To me communing with the divine is an incredibly
ordinary thing that happens for all of us. If I say, "I just don't
feel right saying that to her" or "I feel like helping out with this",
that's divine-enough guidance for me. Or if I do something which Jewish
tradition says I should do, like visiting someone who is ill, I am
following divine guidance. It's not as mysterious as it is sometimes
made out to be.
The Jewish tradition has a mystical strand
and at the same time is suspicion of the mystical. My own sense of
life is rather common sense and practical. If someone says to me that
they have access to a kind of information that nobody else has, I'm
not going to say they don't but I'm not sure I would drop everything
and follow it either.
In Judaism there is not really a division
between the spiritual and ethical-there is the strong sense of justice.
It is powerful to be brought up with the sense that how you conduct
yourself matters. We often teach kids, for example, to feed their
pets before they eat-not to leave their pets hungry while they eat.
This is a simple and powerful teaching that a five year old can understand-it's
mundane but very spiritual.
I wrote my rabbinic thesis on Jewish laws
that address slum landlording. I was impressed to see that from 2000
years ago there is an awareness of the relationship between the landlord
and the tenant and the tradition almost always favored the tenant.

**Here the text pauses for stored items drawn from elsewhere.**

(* ===== verification/Minner.v ===== *)
(** * The miner ([src/minner/mod.rs])

    The actor that packs the next block on top of the last one and hands it
    to the consensus engine, again whenever the chain has grown. *)

From S2P Require Import Prelude External Types Validators Protocol Wire Store Ledger Backend Core CoreProps CoreSafety CoreLive Liveness Rounds Heights.

Module Minner.
Section minner.
Context {DB HC BC LC : Type}.
Context `{Database DB, LruCache HC Hash Header.t, LruCache BC Hash Block.t, LruCache LC Hash unit}.
Context `{CryptoKit, Codec, Chrono, BigInt}.

(** [engine] is the node's clone of the backend; its chain is the
    [Arc<Chain>] the miner holds too.  [seal_chan] is the number of tokens in
    the [bounded(1)] abort channel. *)
Record t : Type := mk {
  minter : Address; key_pair : Secret; engine : ImplBackend.t DB HC BC LC; seal_chan : nat;
  mint_height : Height }.

(** What one block draws from the random generator and the clock. *)
Record draws : Type := Draws { nonce : Z; amount : Z; gas_limit : Z; payload : bytes; now : Z }.

Definition new (minter : Address) (key_pair : Secret) (engine : ImplBackend.t DB HC BC LC) : t :=
  mk minter key_pair engine 0 0.
Definition chain (m : t) : Chain.t DB HC BC := ImplBackend.chain (engine m).
Definition set_engine (e : ImplBackend.t DB HC BC LC) (m : t) : t :=
  mk (minter m) (key_pair m) e (seal_chan m) (mint_height m).
Definition set_mint_height (h : Height) (m : t) : t :=
  mk (minter m) (key_pair m) (engine m) (seal_chan m) h.
Definition set_seal_chan (n : nat) (m : t) : t :=
  mk (minter m) (key_pair m) (engine m) n (mint_height m).
Definition on_engine {A : Type} (e : M (ImplBackend.t DB HC BC LC) A) : M t A :=
  λ m, match e (engine m) with Ret (a, b) => Ret (a, set_engine b m) | Panic => Panic end.

Definition merkle_root_transactions (txs : list Transaction.t) : outcome Hash := merkle_tree_root txs.

Definition next_block (d : draws) (m : t) : outcome (Z * Header.t) :=
  let pre_header := Block.header (Chain.get_last_block (chain m)) in
  next_timestamp ← u64_add (Header.time pre_header)
    (ChainConfig.block_period (Chain.config (chain m)) / 1000);
  let now_timestamp := now d mod u64_bound in
  if next_timestamp <? now_timestamp then mret (now_timestamp, pre_header)
  else mret (next_timestamp, pre_header).

Definition coinbase_transaction (d : draws) (m : t) : outcome Transaction.t :=
  let transaction := Transaction.new (nonce d) (minter m) (amount d) (gas_limit d) 1 (payload d) in
  Transaction.sign (ChainConfig.chain_id (Chain.config (chain m))) (key_pair m) transaction.

Definition packet_next_block (d : draws) (m : t) : outcome Block.t :=
  np ← next_block d m;
  let '(next_time, pre_header) := np in
  coinbase ← coinbase_transaction d m;
  let pre_hash := Header.block_hash pre_header in
  tx_hash ← merkle_root_transactions [coinbase];
  let extra := as_bytes "Coinse base" in
  height ← u64_add (Header.height pre_header) 1;
  let header := Header.new_mock pre_hash (minter m) tx_hash height next_time (Some extra) in
  mret (Block.new (Header.cache_hash None header) [coinbase]).

(** The result of [seal] is logged. *)
Definition mine (d : draws) : M t unit :=
  m ← gets (λ m, m);
  block ← lift (packet_next_block d m);
  modify (set_mint_height (Block.height block));;
  _ ← on_engine (ImplBackend.seal block);
  mret tt.

Definition started (d : draws) : M t unit :=
  last ← gets (λ m, Chain.get_last_height (chain m));
  next ← lift (u64_add last 1);
  on_engine (ImplBackend.on_chain (Chain.post_event (SyncBlock next)));;
  mine d.

(** A sealing task's [abort.try_recv()]. *)
Definition abort_taken : M t bool :=
  n ← gets seal_chan;
  modify (set_seal_chan (pred n));;
  mret (0 <? n)%nat.

(** [seal_tx.send(())] on a full channel waits until a sealing task has taken
    the token in it, so one token is there afterwards in either case. *)
Definition handle (d : draws) (event : ChainEvent) : M t unit :=
  match event with
  | NewHeader last_header =>
      m ← gets (λ m, m);
      when (mint_height m <=? Header.height last_header)
        (modify (set_seal_chan 1);; mine d)
  | _ => mret tt
  end.
End minner.
Arguments t : clear implicits.
End Minner.

Section minner_props.
Context {DB HC BC LC : Type} `{DatabaseLaws DB}.
Context `{HCC : LruCache HC Hash Header.t, !LruCacheLaws HC Hash Header.t}.
Context `{BCC : LruCache BC Hash Block.t, !LruCacheLaws BC Hash Block.t}.
Context `{LCC : LruCache LC Hash unit, !LruCacheLaws LC Hash unit}.
Context `{CryptoKitLaws} `{CodecLaws} `{Chrono} `{BigInt}.
Abbreviation Node := (ImplBackend.t DB HC BC LC).
Implicit Types (m : Minner.t DB HC BC LC) (b : Node) (bs : list Block.t).

(** Signing and Merkle roots succeed. *)
Context (sign_bytes_total : ∀ sk data, is_Some (sign_bytes sk data)).
Context (merkle_total : ∀ l, is_Some (merkle_root l)).

Lemma last_block_equiv (l : Ledger.t DB HC BC) bs :
  ledger_rep l bs → bs ≠ [] →
  ∃ parent, bs !! pred (length bs) = Some parent ∧
    header_equiv (Block.header (Ledger.get_last_block l)) (Block.header parent) ∧
    Block.height parent = Z.of_nat (length bs) - 1.
Proof.
  intros [Hr Hm] Hne. unfold meta_rep in Hm. destruct (last bs) as [parent|] eqn:El; [|by apply last_None in El].
  destruct Hm as (_ & _ & _ & Hq). exists parent. rewrite last_lookup in El. split_and!; [done|by apply block_header_equiv|].
  rewrite (rep_heights _ _ Hr _ _ El). apply lookup_lt_Some in El. lia.
Qed.

Lemma coinbase_spec d m :
  ∃ tx, Minner.coinbase_transaction d m = Ret tx ∧ Transaction.recipient tx = Some (Minner.minter m) ∧
    ∀ cid, Transaction.verify_sign cid tx = Ret true.
Proof using All.
  destruct (Minner.coinbase_transaction d m) as [tx|] eqn:E; cycle 1.
  { unfold Minner.coinbase_transaction, Transaction.sign in E. simpl in E.
    edestruct sign_bytes_total as [sg Hs]. rewrite Hs in E. done. }
  exists tx. split; [done|]. unfold Minner.coinbase_transaction in E. split.
  - destruct (signed_verifies _ 0 _ _ _ E) as (s & -> & _). done.
  - intros cid. by destruct (signed_verifies _ cid _ _ _ E) as (s & _ & ?).
Qed.

Lemma packet_next_block_spec d m bs :
  ledger_rep (Chain.ledger (Minner.chain m)) bs → bs ≠ [] → Z.of_nat (length bs) < u64_bound →
  let period := ChainConfig.block_period (Chain.config (Minner.chain m)) / 1000 in
  (∀ q, q ∈ bs → Header.time (Block.header q) + period < u64_bound) →
  ∃ tx root blk, Minner.packet_next_block d m = Ret blk ∧
    Block.transactions blk = [tx] ∧ Transaction.recipient tx = Some (Minner.minter m) ∧
    (∀ cid, Transaction.verify_sign cid tx = Ret true) ∧
    merkle_tree_root [tx] = Ret root ∧ Header.tx_hash (Block.header blk) = root ∧
    Block.height blk = Z.of_nat (length bs) ∧ extends bs period (Block.header blk) ∧
    Header_coherent (Block.header blk).
Proof using All.
  intros Hr Hne Hu period Hp.
  destruct (last_block_equiv _ _ Hr Hne) as (parent & Epar & [Hw Hh] & Ehp).
  pose proof (lookup_lt_Some _ _ _ Epar) as Hlen.
  set (pre := Block.header (Ledger.get_last_block (Chain.ledger (Minner.chain m)))) in *.
  assert (Header.time pre = Header.time (Block.header parent)) as Et by (by apply (f_equal Header.time) in Hw).
  assert (Header.height pre = Block.height parent) as Eh by (by apply (f_equal Header.height) in Hw).
  destruct (coinbase_spec d m) as (tx & Etx & Erec & Ever).
  destruct (merkle_total (into_bytes <$> [tx])) as [root Eroot].
  assert (Header.time pre + period < u64_bound) as Hlt.
  { rewrite Et. apply Hp. by eapply list_elem_of_lookup_2. }
  assert (∃ tm, Minner.next_block d m = Ret (tm, pre) ∧ Header.time pre + period ≤ tm) as (tm & Enext & Htm).
  { unfold Minner.next_block. fold pre period.
    change (Block.header (Chain.get_last_block (Minner.chain m))) with pre.
    rewrite u64_add_fits by done. simpl.
    destruct (Z.ltb_spec (Header.time pre + period) (Minner.now d mod u64_bound)); eexists; (split; [done|lia]). }
  exists tx, root. unfold Minner.packet_next_block. rewrite Enext. simpl. rewrite Etx. simpl.
  unfold Minner.merkle_root_transactions, merkle_tree_root. rewrite Eroot. simpl.
  rewrite u64_add_fits by lia. simpl. eexists. split; [done|]. unfold Block.height, extends. simpl.
  split_and!; [done|done|done|done|done|lia|lia| |by apply coherent_cache_hash, coherent_new].
  exists parent. replace (Z.to_nat (Header.height pre + 1 - 1)) with (pred (length bs)) by lia.
  split_and!; [done|exact Hh|lia].
Qed.

Lemma minted_buildable cfg bs blk tx root :
  bs ≠ [] → (∀ q, q ∈ bs → Header.time (Block.header q) + Config.block_period cfg < u64_bound) →
  Block.transactions blk = [tx] → is_Some (Transaction.recipient tx) →
  (∀ cid, Transaction.verify_sign cid tx = Ret true) →
  merkle_tree_root [tx] = Ret root → Header.tx_hash (Block.header blk) = root →
  Block.height blk = Z.of_nat (length bs) → extends bs (Config.block_period cfg) (Block.header blk) →
  Header_coherent (Block.header blk) → Block.hash blk ≠ EMPTY_HASH → Block.hash blk ∉ Block.hash <$> bs →
  Z.of_nat (length bs) + 1 < u64_bound →
  timestamp_in_range (as_i64 (Header.time (Block.header blk))) = true →
  buildable cfg (unsealed <$> bs) (Proposal.new blk).
Proof using All.
  intros Hne Hp Etx Hrec Hver Hroot Eroot Hh Hext Hco Hempty Hfresh Hroom Htime. split; simpl; try done.
  - by destruct bs.
  - intros ? [q [-> Hq]]%list_elem_of_fmap. by apply (Hp q).
  - rewrite Etx. repeat constructor; done.
  - by rewrite Etx, Eroot.
  - by apply extends_unsealed.
  - split; rewrite ?length_fmap, ?unsealed_hashes; try done; [by rewrite Hh|].
    rewrite Etx. repeat constructor. apply tx_complete_hash. pose proof (verify_sign_cases 0 tx) as Hv.
    rewrite Hver in Hv. by apply Hv.
Qed.

(** C23 The block a miner packs is a valid proposal: it has the next height, and
    every node that holds the same chain and uses the same block period
    accepts it in [verify], whatever the random draws and the clock of the
    miner.  If its hash is new and its time can be shown, it is a block the
    chain can be extended by in the form in which it arrives at the other
    validators, as a decided height needs it. *)
Theorem minted_block_verifies (d : Minner.draws) (m : Minner.t DB HC BC LC) (b : Node)
    (bs : list Block.t) :
  ledger_rep (Chain.ledger (Minner.chain m)) bs → chain_holds b bs → bs ≠ [] →
  Z.of_nat (length bs) < u64_bound →
  Config.block_period (ImplBackend.config b) =
    ChainConfig.block_period (Chain.config (Minner.chain m)) / 1000 →
  (∀ q, q ∈ bs → Header.time (Block.header q) + Config.block_period (ImplBackend.config b) < u64_bound) →
  ∃ blk b', Minner.packet_next_block d m = Ret blk ∧ Block.height blk = Z.of_nat (length bs) ∧
    ImplBackend.verify (Proposal.new blk) b = Ret ((0, Ok tt), b') ∧ chain_holds b' bs ∧
    (Block.hash blk ∉ EMPTY_HASH :: (Block.hash <$> bs) → Z.of_nat (length bs) + 1 < u64_bound →
      timestamp_in_range (as_i64 (Header.time (Block.header blk))) = true →
      buildable (ImplBackend.config b) (unsealed <$> bs) (Proposal.wire (Proposal.new blk))).
Proof using All.
  intros Hr Hb Hne Hu Eper Hp.
  destruct (packet_next_block_spec d m bs Hr Hne Hu) as (tx & root & blk & E & Etxs & Erec & Ever & Eroot & Eh & Hh & Hext & Hco).
  { by rewrite <-Eper. }
  rewrite <-Eper in Hext.
  assert (is_u64 (Block.height blk)) as Hblk by (rewrite Hh; unfold is_u64; lia).
  assert (Forall (λ tx, is_Some (Transaction.recipient tx)) (Block.transactions blk)) as Hrec.
  { rewrite Etxs. repeat constructor. by rewrite Erec. }
  assert (merkle_tree_root (Block.transactions blk) = Ret root) as Hroot by by rewrite Etxs.
  destruct (wp_total _ _ _ (verify_spec (Proposal.new blk) root b bs Hb Hblk Hp Hrec Hroot))
    as ([dur r] & b' & Ev & Hd & Hb' & _ & Hok).
  simpl in *. subst dur. exists blk, b'. assert (r = Ok tt) as ->.
  { apply Hok. rewrite Etxs. split_and!; [by repeat constructor|done|done]. }
  split_and!; [done..|]. intros [Hempty Hfresh]%not_elem_of_cons Hroom Htime. apply buildable_wire.
  apply (minted_buildable (ImplBackend.config b) bs blk tx root); try done.
Qed.
End minner_props.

Jewish law says that a fair relationship should exist. For instance,
landlords have to keep things fixed and they can't evict people in
the winter.
From sundown on Fridays to sundown on Saturday is the Sabbath, which
is called Shabbat-a day of complete rest and renewal. That's something
I'm very into. You don't do any work for pay; in fact, you're not
even supposed to think about work, talk about business, talk about
politics or do household chores. It's a day of renewal. I've become
personally more committed to this practice.
I renew myself in a non-traditional way.
I ask myself what I want to do and I try to do what comes up. I often
have the opportunity to be silent for much of Shabbat when my partner
happens to be away on Saturday. During that time, I might try to be
outside as much as I can-read something spiritual in nature or just
lie on the grass. I try to suspend any sense of "I should"-even things
like "I should pray or I should reflect on the divine." I just try
to live a life for twenty-four hours without any pushing. It renews
my soul to be free from endless lists of things to get done. Just
stopping is powerful medicine.
There's a tradition of having big meals on
Shabbat. The truth is I eat a ton all week because I have big tables
of people all the time. For me, it's renewing to not think about food
very much. So on Shabbat I may just take some crackers outside. I
pet my cat and eat crackers. That seems like a perfect Shabbat meal
to me.
People follow Shabbat in different ways.
A lot of people say things like, "I don't do laundry on Shabbat" or
"It was Shabbat so decided to wait until Sunday to write that difficult
letter." They begin to internalize the possibility of stopping. And
once you start down this path, there are whole worlds of relaxation
and renewal to explore.
This is both a struggle and a joy. The traditional
idea about Shabbat was that God created the world in six days and
on the seventh day God stopped. So the way that I think about Shabbat
is as a day to not create. In the best sense, many of us are creative
in trying to change the world in one way or another-we teach or produce
good things. So, one day a week we stop all enterprise, stop trying
to make the world different. It is a time to be passive and receptive.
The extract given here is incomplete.